*Saved entries*
# # # # # # #

(** Promotion is effective: the promoted note sounds with the proposed
    accidental. *)
Lemma promote_sets_accidental (slot : FictaSlot) (n : GeneralNote) (a v : Accidental) :
  pitch_accidental n = Some a ->
  slotValue slot n = Some (Some v) ->
  pitch_accidental (promote slot n) = Some v.
Proof.
  intros Ha Hv. unfold pitch_accidental in *.
  destruct slot; simpl in Hv; unfold promote, capuaFictaToAccidental,
    pmfcFictaToAccidental; rewrite Hv; unfold clearAccidental, pitch_accidental;
    rewrite Ha; simpl; destruct (pitch n); simpl in *; congruence.
Qed.

(** C1. Promote/restore round trip: on a note that carries a real accidental
    A, promoting a non-null ficta V from either slot
    ([capuaFictaToAccidental], [pmfcFictaToAccidental]) and then calling
    [restoreAccidental] gives back the pitch of the note, with accidental
    exactly A. *)
Theorem promote_restore_roundtrip (slot : FictaSlot) (n : GeneralNote) (a v : Accidental) :
  pitch_accidental n = Some a ->
  slotValue slot n = Some (Some v) ->
  pitch_accidental (restoreAccidental (promote slot n)) = Some a
  /\ pitch (restoreAccidental (promote slot n)) = pitch n.
Proof.
  intros Ha Hv.
  assert (Hp : pitch (restoreAccidental (promote slot n)) = pitch n).
  { unfold pitch_accidental in Ha.
    destruct slot; simpl in Hv; unfold promote, capuaFictaToAccidental,
      pmfcFictaToAccidental; rewrite Hv; unfold clearAccidental, pitch_accidental;
      destruct (pitch n) as [[s acc o]|] eqn:Hpn; simpl in *; try discriminate;
      subst acc; unfold restoreAccidental; simpl; rewrite Hpn; reflexivity. }
  split; [|exact Hp].
  unfold pitch_accidental. rewrite Hp. exact Ha.
Qed.

Lemma promote_restore_roundtrip_witness :
  pitch_accidental (restoreAccidental (promote CapuaSlot bFlatWithFicta)) = Some flat
  /\ pitch (restoreAccidental (promote CapuaSlot bFlatWithFicta)) = pitch bFlatWithFicta.
Proof.
  apply (promote_restore_roundtrip CapuaSlot bFlatWithFicta flat natural); reflexivity.
Defined.

(** X19. A note without a real accidental and without an
    earlier [savedAccidental] keeps the promoted accidental after
    [restoreAccidental], since [clearAccidental] saved nothing. *)
Lemma promote_restore_without_accidental (slot : FictaSlot) (n : GeneralNote)
    (p : Pitch) (v : Accidental) :
  pitch n = Some p -> accidental p = None ->
  savedAccidental (editorial n) = None ->
  slotValue slot n = Some (Some v) ->
  pitch_accidental (restoreAccidental (promote slot n)) = Some v.
Proof.
  intros Hp Ha Hs Hv.
  destruct slot; simpl in Hv; unfold promote, capuaFictaToAccidental,
    pmfcFictaToAccidental; rewrite Hv; unfold clearAccidental, pitch_accidental;
    rewrite Hp, Ha; unfold restoreAccidental; simpl; rewrite Hs; simpl;
    rewrite Hp; reflexivity.
Qed.

(** ** The interval classifier *)

Lemma inList_In (x : string) (l : list string) : inList x l = true <-> In x l.
Proof.
  unfold inList. rewrite existsb_exists. split.
  - intros [y [Hy He]]. apply String.eqb_eq in He. subst. exact Hy.
  - intros H. exists x. split; [exact H|apply String.eqb_refl].
Qed.

Lemma inList_not_In (x : string) (l : list string) : inList x l = false <-> ~ In x l.
Proof.
  rewrite <- inList_In. destruct (inList x l); split; intros; congruence.
Qed.

Lemma PerfectCons_not_ImperfCons (x : string) : In x ImperfCons -> ~ In x PerfectCons.
Proof. unfold ImperfCons, PerfectCons; simpl; intros H1 H2; intuition (subst; discriminate). Qed.

Lemma Others_not_Cons (x : string) :
  In x Others -> ~ In x PerfectCons /\ ~ In x ImperfCons.
Proof.
  unfold Others, ImperfCons, PerfectCons; simpl; intros H1.
  split; intros H2; intuition (subst; discriminate).
Qed.

(** C4. Classifier totality: a name of the perfect list gives 'perfect
    cons', a name of the imperfect list 'imperfect cons', a name of the
    list of the others 'dissonance'; no interval, or an interval without a
    diatonic part, gives None; every other name raises the CapuaException
    of the unrecognized interval. *)
Theorem getIntervalType_total :
  getIntervalType None = Ok None
  /\ (forall i, diatonic i = None -> getIntervalType (Some i) = Ok None)
  /\ (forall i d, diatonic i = Some d ->
        In (DiatonicInterval_name d) PerfectCons ->
        getIntervalType (Some i) = Ok (Some "perfect cons"))
  /\ (forall i d, diatonic i = Some d ->
        In (DiatonicInterval_name d) ImperfCons ->
        getIntervalType (Some i) = Ok (Some "imperfect cons"))
  /\ (forall i d, diatonic i = Some d ->
        In (DiatonicInterval_name d) Others ->
        getIntervalType (Some i) = Ok (Some "dissonance"))
  /\ (forall i d, diatonic i = Some d ->
        ~ In (DiatonicInterval_name d) PerfectCons ->
        ~ In (DiatonicInterval_name d) ImperfCons ->
        ~ In (DiatonicInterval_name d) Others ->
        getIntervalType (Some i) = Raise (unrecognized i)).
Proof.
  split; [reflexivity|].
  split; [intros i Hd; unfold getIntervalType; rewrite Hd; reflexivity|].
  split; [|split; [|split]].
  - intros i d Hd Hin. unfold getIntervalType. rewrite Hd.
    apply inList_In in Hin. rewrite Hin. reflexivity.
  - intros i d Hd Hin. unfold getIntervalType. rewrite Hd.
    pose proof (PerfectCons_not_ImperfCons _ Hin) as Hn.
    apply inList_not_In in Hn. apply inList_In in Hin. rewrite Hn, Hin. reflexivity.
  - intros i d Hd Hin. unfold getIntervalType. rewrite Hd.
    destruct (Others_not_Cons _ Hin) as [Hn1 Hn2].
    apply inList_not_In in Hn1, Hn2. apply inList_In in Hin.
    rewrite Hn1, Hn2, Hin. reflexivity.
  - intros i d Hd H1 H2 H3. unfold getIntervalType. rewrite Hd.
    apply inList_not_In in H1, H2, H3. rewrite H1, H2, H3. reflexivity.
Qed.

# # # # # # #

*PROBLEM DESCRIPTION*
Retype the data exactly as given.

*RESULT*
(** Promotion is effective: the promoted note sounds with the proposed
    accidental. *)
Lemma promote_sets_accidental (slot : FictaSlot) (n : GeneralNote) (a v : Accidental) :
  pitch_accidental n = Some a ->
  slotValue slot n = Some (Some v) ->
  pitch_accidental (promote slot n) = Some v.
Proof.
  intros Ha Hv. unfold pitch_accidental in *.
  destruct slot; simpl in Hv; unfold promote, capuaFictaToAccidental,
    pmfcFictaToAccidental; rewrite Hv; unfold clearAccidental, pitch_accidental;
    rewrite Ha; simpl; destruct (pitch n); simpl in *; congruence.
Qed.

(** C1. Promote/restore round trip: on a note that carries a real accidental
    A, promoting a non-null ficta V from either slot
    ([capuaFictaToAccidental], [pmfcFictaToAccidental]) and then calling
    [restoreAccidental] gives back the pitch of the note, with accidental
    exactly A. *)
Theorem promote_restore_roundtrip (slot : FictaSlot) (n : GeneralNote) (a v : Accidental) :
  pitch_accidental n = Some a ->
  slotValue slot n = Some (Some v) ->
  pitch_accidental (restoreAccidental (promote slot n)) = Some a
  /\ pitch (restoreAccidental (promote slot n)) = pitch n.
Proof.
  intros Ha Hv.
  assert (Hp : pitch (restoreAccidental (promote slot n)) = pitch n).
  { unfold pitch_accidental in Ha.
    destruct slot; simpl in Hv; unfold promote, capuaFictaToAccidental,
      pmfcFictaToAccidental; rewrite Hv; unfold clearAccidental, pitch_accidental;
      destruct (pitch n) as [[s acc o]|] eqn:Hpn; simpl in *; try discriminate;
      subst acc; unfold restoreAccidental; simpl; rewrite Hpn; reflexivity. }
  split; [|exact Hp].
  unfold pitch_accidental. rewrite Hp. exact Ha.
Qed.

Lemma promote_restore_roundtrip_witness :
  pitch_accidental (restoreAccidental (promote CapuaSlot bFlatWithFicta)) = Some flat
  /\ pitch (restoreAccidental (promote CapuaSlot bFlatWithFicta)) = pitch bFlatWithFicta.
Proof.
  apply (promote_restore_roundtrip CapuaSlot bFlatWithFicta flat natural); reflexivity.
Defined.

(** X19. A note without a real accidental and without an
    earlier [savedAccidental] keeps the promoted accidental after
    [restoreAccidental], since [clearAccidental] saved nothing. *)
Lemma promote_restore_without_accidental (slot : FictaSlot) (n : GeneralNote)
    (p : Pitch) (v : Accidental) :
  pitch n = Some p -> accidental p = None ->
  savedAccidental (editorial n) = None ->
  slotValue slot n = Some (Some v) ->
  pitch_accidental (restoreAccidental (promote slot n)) = Some v.
Proof.
  intros Hp Ha Hs Hv.
  destruct slot; simpl in Hv; unfold promote, capuaFictaToAccidental,
    pmfcFictaToAccidental; rewrite Hv; unfold clearAccidental, pitch_accidental;
    rewrite Hp, Ha; unfold restoreAccidental; simpl; rewrite Hs; simpl;
    rewrite Hp; reflexivity.
Qed.

(** ** The interval classifier *)

Lemma inList_In (x : string) (l : list string) : inList x l = true <-> In x l.
Proof.
  unfold inList. rewrite existsb_exists. split.
  - intros [y [Hy He]]. apply String.eqb_eq in He. subst. exact Hy.
  - intros H. exists x. split; [exact H|apply String.eqb_refl].
Qed.

Lemma inList_not_In (x : string) (l : list string) : inList x l = false <-> ~ In x l.
Proof.
  rewrite <- inList_In. destruct (inList x l); split; intros; congruence.
Qed.

Lemma PerfectCons_not_ImperfCons (x : string) : In x ImperfCons -> ~ In x PerfectCons.
Proof. unfold ImperfCons, PerfectCons; simpl; intros H1 H2; intuition (subst; discriminate). Qed.

Lemma Others_not_Cons (x : string) :
  In x Others -> ~ In x PerfectCons /\ ~ In x ImperfCons.
Proof.
  unfold Others, ImperfCons, PerfectCons; simpl; intros H1.
  split; intros H2; intuition (subst; discriminate).
Qed.

(** C4. Classifier totality: a name of the perfect list gives 'perfect
    cons', a name of the imperfect list 'imperfect cons', a name of the
    list of the others 'dissonance'; no interval, or an interval without a
    diatonic part, gives None; every other name raises the CapuaException
    of the unrecognized interval. *)
Theorem getIntervalType_total :
  getIntervalType None = Ok None
  /\ (forall i, diatonic i = None -> getIntervalType (Some i) = Ok None)
  /\ (forall i d, diatonic i = Some d ->
        In (DiatonicInterval_name d) PerfectCons ->
        getIntervalType (Some i) = Ok (Some "perfect cons"))
  /\ (forall i d, diatonic i = Some d ->
        In (DiatonicInterval_name d) ImperfCons ->
        getIntervalType (Some i) = Ok (Some "imperfect cons"))
  /\ (forall i d, diatonic i = Some d ->
        In (DiatonicInterval_name d) Others ->
        getIntervalType (Some i) = Ok (Some "dissonance"))
  /\ (forall i d, diatonic i = Some d ->
        ~ In (DiatonicInterval_name d) PerfectCons ->
        ~ In (DiatonicInterval_name d) ImperfCons ->
        ~ In (DiatonicInterval_name d) Others ->
        getIntervalType (Some i) = Raise (unrecognized i)).
Proof.
  split; [reflexivity|].
  split; [intros i Hd; unfold getIntervalType; rewrite Hd; reflexivity|].
  split; [|split; [|split]].
  - intros i d Hd Hin. unfold getIntervalType. rewrite Hd.
    apply inList_In in Hin. rewrite Hin. reflexivity.
  - intros i d Hd Hin. unfold getIntervalType. rewrite Hd.
    pose proof (PerfectCons_not_ImperfCons _ Hin) as Hn.
    apply inList_not_In in Hn. apply inList_In in Hin. rewrite Hn, Hin. reflexivity.
  - intros i d Hd Hin. unfold getIntervalType. rewrite Hd.
    destruct (Others_not_Cons _ Hin) as [Hn1 Hn2].
    apply inList_not_In in Hn1, Hn2. apply inList_In in Hin.
    rewrite Hn1, Hn2, Hin. reflexivity.
  - intros i d Hd H1 H2 H3. unfold getIntervalType. rewrite Hd.
    apply inList_not_In in H1, H2, H3. rewrite H1, H2, H3. reflexivity.
Qed.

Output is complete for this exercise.